It was still early when we pulled into our driveway in Venice. The sun was down, but in June the sky in Los Angeles remains light until after nine. We unlocked the front door and walked inside.
The house was hot and I instantly knew nobody had been there in a while. Delfina and Chooch had obviously returned to school directly from Santa Barbara. I checked outside and refilled Franco's food bowl while Alexa went to the fridge and got us a couple of cold ones. Before heading out to the backyard I went into the living room to put on some music. When I turned on the stereo, 93.9 FM started playing. Country radio. I looked at the dial, puzzled and then I retuned it to 103.5, a station I knew Alexa preferred.
I wandered outside and sat down as the music drifted through our patio speakers.
Alexa handed me a beer and we clinked bottles.
Almost immediately, Franco appeared from around the corner of the house and jumped up onto Alexa's lap, turning around three times before dropping anchor.
"When did you start listening to ninety-three point nine FM?" I asked, wondering if her taste in music had also changed.
"That's a country station, isn't it?"
"Yeah."
"I never listen to it. Why?"
"The tuner was on that station."
"Maybe Chooch or Delfina?"
"When did those two ever listen to country?"
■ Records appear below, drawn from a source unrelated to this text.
Lemma cases_step x cond merge : ∀ cs D ts nb s s1,
  in_open D ts nb s → is_ty ts I64 cond → (merge < nb)%nat → ccases clock x cond merge cs s = (s1, Ok ()) →
  in_open D ts nb s1 ∧ grows s s1 ∧
  ∀ n sE (r : env) w z d o fr m,
    sim_stmts n → fits_ctx x → Zlen (enc_cases cs) < 2 ^ 28 → ends s1 sE → agree V r fr → has fr s cond z →
    here s fr w m → exec n r w (select z cs d) = Some o →
    if matches z cs then reaches m o (λ fr' w' m', m' = Mach merge 0 fr' w')
    else ∃ fr1 m1, agree V r fr1 ∧ here s1 fr1 w m1 ∧ xsteps m m1.
Proof.
  induction cs as [|z' b cs IH] using cases_list_ind; intros D ts nb s s1 HI Hty Hmg E; cbn [cstmts ccases] in E.
  { injection E as <-. split_and!; [done..|]. intros n sE r w z d o fr m _ _ _ _ Ha _ Hm _. cbn. by exists fr, m. }
  t_chain E s2 v E2. t_chain E s3 cb E3. t_chain E s4 b1 E4. t_chain E s5 b2 E5. t_chain E s6 u6 E6. t_chain E s7 u7 E7.
  t_chain E s8 u8 E8. t_chain E s9 u9 E9. t_chain E s10 u10 E10. destruct u6, u7, u8, u9, u10.
  destruct (test_step _ _ _ _ _ _ _ _ _ _ HI Hty E2 E3) as (ts3 & Hp3 & Hcb & HI3 & G3 & X3).
  destruct (create_step _ _ _ _ _ _ HI3 E4) as (Hb1 & Hn1 & HI4 & G4 & X4).
  destruct (create_step _ _ _ _ _ _ HI4 E5) as (Hb2 & Hn2 & HI5 & G5 & X5).
  destruct (brif_step _ _ _ _ _ cb b1 b2 HI5 Hcb ltac:(lia) ltac:(lia) E6) as (HI6 & G6 & X6).
  destruct (branch x b _ _ _ _ _ _ _ b1 merge HI6 ltac:(set_solver) ltac:(lia) E7 E8 E9) as (HI9 & G9 & X9).
  destruct (switch_step _ _ _ _ _ b2 HI9 ltac:(set_solver) E10) as (HI10 & G10 & X10).
  replace (({[b2]} ∪ ({[b1]} ∪ D)) ∖ {[b1]} ∖ {[b2]}) with D in HI10 by set_solver.
  destruct (IH _ _ _ _ _ HI10 (is_ty_mono _ _ _ _ Hp3 Hty) ltac:(lia) E) as (HI1 & G1 & X1).
  split; [eapply open_mono; [exact HI1|done|lia]|]. split; [exact (transitivity G3 (transitivity G4 (transitivity G5 (transitivity G6 (transitivity G9 (transitivity G10 G1))))))|].
  intros n sE r w z d o fr m IHs Hx Hb He1 Ha Hh Hm Hex. cbn [enc_cases enc_stmts] in Hb. unfold blob in Hb. rewrite !length_app in Hb.
  pose proof (ends_back _ _ _ G1 He1) as He10. pose proof (ends_back _ _ _ G10 He10) as He9.
  pose proof (ends_back _ _ _ G9 He9) as He6. pose proof (ends_back _ _ _ G4 (ends_back _ _ _ G5 (ends_back _ _ _ G6 He6))) as He3.
  destruct (X3 sE r w z fr m He3 Ha Hh Hm) as (fr3 & m3 & Ha3 & Hz3 & Hh3 & Hm3 & S3).
  pose proof (X6 sE fr3 w m3 _ He6 (X5 _ _ _ (X4 _ _ _ Hm3)) Hz3) as S6.
  cbn [select matches] in *. destruct (z =? z') eqn:Ez; cbn [orb Z.b2z Z.eqb] in *.
  - eapply reaches_steps; [etrans; [exact S3|exact S6]|]. eapply (X9 n sE); [done|done|lia|done..].
  - assert (has fr3 s10 cond z) as Hh10.
    { destruct Hh3 as [Hr3 Hv3]. split; [done|].
      pose proof (transitivity G4 (transitivity G5 (transitivity G6 (transitivity G9 G10)))) as Hg.
      destruct Hg as [(Hpre & _) _ _ _ _]. apply prefix_length in Hpre. lia. }
    pose proof (X1 n sE r w z d o fr3 _ IHs Hx ltac:(lia) He1 Ha3 Hh10 (X10 fr3 w) Hex) as Hres.
    destruct (matches z cs).
    + eapply reaches_steps; [etrans; [exact S3|exact S6]|]. exact Hres.
    + destruct Hres as (fr1 & m1 & Ha1 & Hm1 & S1). exists fr1, m1. split_and!; [done..|].
      etrans; [exact S3|]. by etrans.
Qed.

Lemma ensure_step D ts nb s s1 b :
  in_either D ts nb s → (b < nb)%nat → ensure_terminated (Some b) s = (s1, Ok ()) →
  in_closed D ts nb s1 ∧ grows s s1 ∧
  ∀ sE fr w m, ends s1 sE → here s fr w m → xsteps m (Mach b 0 fr w).
Proof.
  intros HI Hb E. destruct (triple_ok _ _ _ _ _ _ _ (triple_ensure False D ts nb b Hb) HI E) as [HI1 G].
  split_and!; try done. intros sE fr w m HE Hh. destruct (ends_facts _ _ HE) as (_ & Hc & _).
  eapply ensure_steps; [by eapply here_open|done..].
Qed.

Lemma sim_switch n x c cs d k D s s' r w o fr m :
  sim_expr n → sim_stmts n →
  fits_ctx x → Zlen (enc_stmts (SSwitch c cs d k)) < 2 ^ 28 → in_open D [] 0 s →
  cstmts clock x (SSwitch c cs d k) s = (s', Ok ()) →
  later s' → cov s' → c_vars s' ⊆ V → agree V r fr → exec (S n) r w (SSwitch c cs d k) = Some o → here s fr w m →
  reaches m o (here s').
Proof.
  intros IHe IH Hx Hb HI E Hl Hc HV Ha Hex Hm. cbn [enc_stmts enc_cases cstmts ccases] in *. cbn [CpsSem.exec] in Hex.
  cbn [length] in Hb. unfold blob in Hb. rewrite !length_app in Hb.
  t_chain E s1 v E1. t_chain E s2 b1 E2. t_chain E s3 u3 E3. t_chain E s4 u4 E4. t_chain E s5 u5 E5. t_chain E s6 u6 E6.
  destruct u3, u4, u5, u6.
  apply bind_Some in Hex as ([z w1] & Hev & Hex). apply bind_Some in Hex as (o1 & Ho1 & Hex).
  destruct (expr_step _ _ _ _ _ _ _ _ HI E1) as (ts1 & Hp1 & Ht1 & HI1 & G1 & X1).
  destruct (create_step _ _ _ _ _ _ HI1 E2) as (Hb1 & Hn1 & HI2 & G2 & X2).
  destruct (cases_step x v b1 cs _ _ _ _ _ HI2 Ht1 ltac:(lia) E3) as (HI3 & G3 & X3).
  destruct (stmts_step _ _ _ _ _ _ _ HI3 E4) as [HI4 G4].
  destruct (ensure_step _ _ _ _ _ b1 HI4 ltac:(lia) E5) as (HI5 & G5 & X5).
  destruct (switch_step _ _ _ _ _ b1 HI5 ltac:(set_solver) E6) as (HI6 & G6 & X6).
  destruct (stmts_step _ _ _ _ _ _ _ HI6 E) as [HI' G'].
  assert (ends s6 s') as He6 by done. pose proof (ends_back _ _ _ G6 He6) as He5. pose proof (ends_back _ _ _ G5 He5) as He4.
  pose proof (ends_back _ _ _ G4 He4) as He3. pose proof (ends_back _ _ _ G2 (ends_back _ _ _ G3 He3)) as He1.
  destruct (X1 n s' r w z w1 fr m IHe Hx ltac:(lia) He1 Ha Hev Hm) as (fr1 & m1 & Ha1 & Hh1 & Hm1 & S1).
  eapply reaches_steps; [exact S1|].
  assert (has fr1 s2 v z) as Hh2.
  { destruct Hh1 as [Hr1 Hv1]. split; [done|]. destruct G2 as [(Hpre & _) _ _ _ _]. apply prefix_length in Hpre. lia. }
  pose proof (X3 n s' r w1 z d o1 fr1 m1 IH Hx ltac:(lia) He3 Ha1 Hh2 (X2 _ _ _ Hm1) Ho1) as Hr.
  assert (reaches m1 o1 (λ fr' w' m', m' = Mach b1 0 fr' w')) as Hr1.
  { destruct (matches z cs) eqn:Em; [done|]. rewrite select_none in Ho1 by done.
    destruct Hr as (fr3 & m3 & Ha3 & Hm3 & S3). eapply reaches_steps; [exact S3|].
    destruct (ends_facts _ _ He4) as (Hl4 & Hc4 & HV4).
    assert (reaches m3 o1 (here s4)) as Hd.
    { eapply (IH x d _ s3 s4); [done|lia|by eapply open_weaken|done..]. }
    destruct o1 as [r' w'|z' w']; [|done]. destruct Hd as (fr' & m' & Ha' & Hm' & Hs).
    exists fr', (Mach b1 0 fr' w'). split_and!; [done..|]. etrans; [exact Hs|]. by eapply X5. }
  eapply reaches_then; [exact Hr1|exact Hex|]. intros r2 w2 fr3 m3 Ha3 -> Hk.
  eapply (IH x k _ s6 s'); [done|lia|by eapply open_weaken|done..|apply X6].
Qed.

(** Assignment keeps the frame and the environment in step. *)
Lemma let_step D ts nb s s1 y v :
  in_open D ts nb s → is_ty ts I64 v → emit_let y v s = (s1, Ok ()) →
  in_open D ts nb s1 ∧ grows s s1 ∧
  ∀ sE (r : env) w z fr m, ends s1 sE → agree V r fr → has fr s v z → here s fr w m →
    ∃ fr1 m1, agree V (upd y z r) fr1 ∧ here s1 fr1 w m1 ∧ xsteps m m1.
Proof.
  intros HI Hv E. destruct (triple_ok _ _ _ _ _ _ _ (triple_let False D ts nb y v Hv) HI E) as [HI1 G].
  split_and!; try done. intros sE r w z fr m HE Ha [Hz _] Hm. destruct (ends_facts _ _ HE) as (_ & Hc & HV).
  assert (∃ s0 k, fbop (push_inst (IDef k v)) s0 = (s1, Ok ()) ∧ opened s0 ∧ here s0 fr w m ∧ c_vars s0 !! y = Some k)
    as (s0 & k & E0 & Ho0 & Hm0 & Hk).
  { destruct HI as [_ [Hl Ho]]. unfold emit_let in E. destruct (c_vars s !! y) as [k|] eqn:Ey.
    - by exists s, k.
    - eexists _, _. split; [exact E|]. split_and!; [|exact Hm|apply lookup_insert_eq]. by split. }
  destruct (push_emits _ _ _ Ho0 E0) as (He & Hv0 & _).
  destruct (emits_steps s0 s1 [IDef k v] fr w (Frame (fr_regs fr) (<[k := z]> (fr_vars fr))) w m) as (m1 & Hm1 & S1);
    [done| |done|done|].
  { econstructor; [|constructor]. apply xinst_pure. cbn. by rewrite Hz. }
  assert (V !! y = Some k) as HVy by (eapply lookup_weaken; [exact Hk|]; by rewrite <-Hv0).
  exists (Frame (fr_regs fr) (<[k := z]> (fr_vars fr))), m1. split_and!; [|done..].
  intros y' k' Hy'. cbn [fr_vars]. destruct (decide (y' = y)) as [->|Hne].
  - assert (k' = k) as -> by congruence. by rewrite get_upd, lookup_insert_eq.
  - rewrite get_upd_ne, lookup_insert_ne by (first [done|intros ->; apply Hne; by eapply HV_inj]). by apply Ha.
Qed.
"Yeah, you're right." She fell silent, thinking about it while she ruffled the fur behind Franco's ears, then she said, "If it's not one of us, who turned it there?"
"Back in the early nineties, when I was on patrol in the Valley, Brian Devine was our urban cowboy. He was always listening to C and W."
"You think he came in here and played our stereo while he went through our things?"
"I think Brian Devine is crazy. I wouldn't put anything past him."
We sat for a moment thinking about that, and then, almost in unison both turned and looked back at the house.
"How do you want to do this?" she asked.
"You take the front rooms, I'll take the back. Meet you in the middle."
We got up and went inside. I started with our bedroom, looking for anything that was out of place, or might have been moved. I knew it wouldn't be an obvious mistake. Brian Devine was a pro and had probably done his share of unauthorized, warrantless shakes. He knew how to toss a room and not leave any obvious telltale signs. But no matter how careful someone is, there's always something.
The closet looked okay. The medicine cabinet and bathroom drawers checked out. I looked in Alexa's alcove at her desk, but decided I'd have to leave that to her. It was so messy these days it was hard for me to tell what, if anything, was out of place.
In the kitchen, the scratch pad I'd used to write down the names of Church's crew was missing. I wondered if, after the attack in the mountain, Brian had removed those names so they wouldn't become part of a future investigation. Then I pushed a button on the phone caddy. It opened to the W's. The last number I had looked up was the Police Officer's Association. If Alexa hadn't moved the dial, and if Chooch and Delfina hadn't been here, then maybe Devine had been checking out my phone numbers. Nothing else seemed out of place. I couldn't shake the strong suspicion that Brian Devine had been in here poking through our lives during the ten days Alexa and I were up in Santa Barbara.
I walked into the front room to ask Alexa if she had changed the phone dial or removed the scratch pad. I found her sitting in a chair at my desk. She had one of my spiral notebooks in her lap. As I got closer I saw that it was my Alexa Journal. I had recorded all my doubts about our relationship on those pages, remembering as Dr. Lusk had instructed to include my innermost feelings.
She heard me behind her and turned to look up at me, a stricken expression on her face. "Oh my God, Shane, is this what you really think?"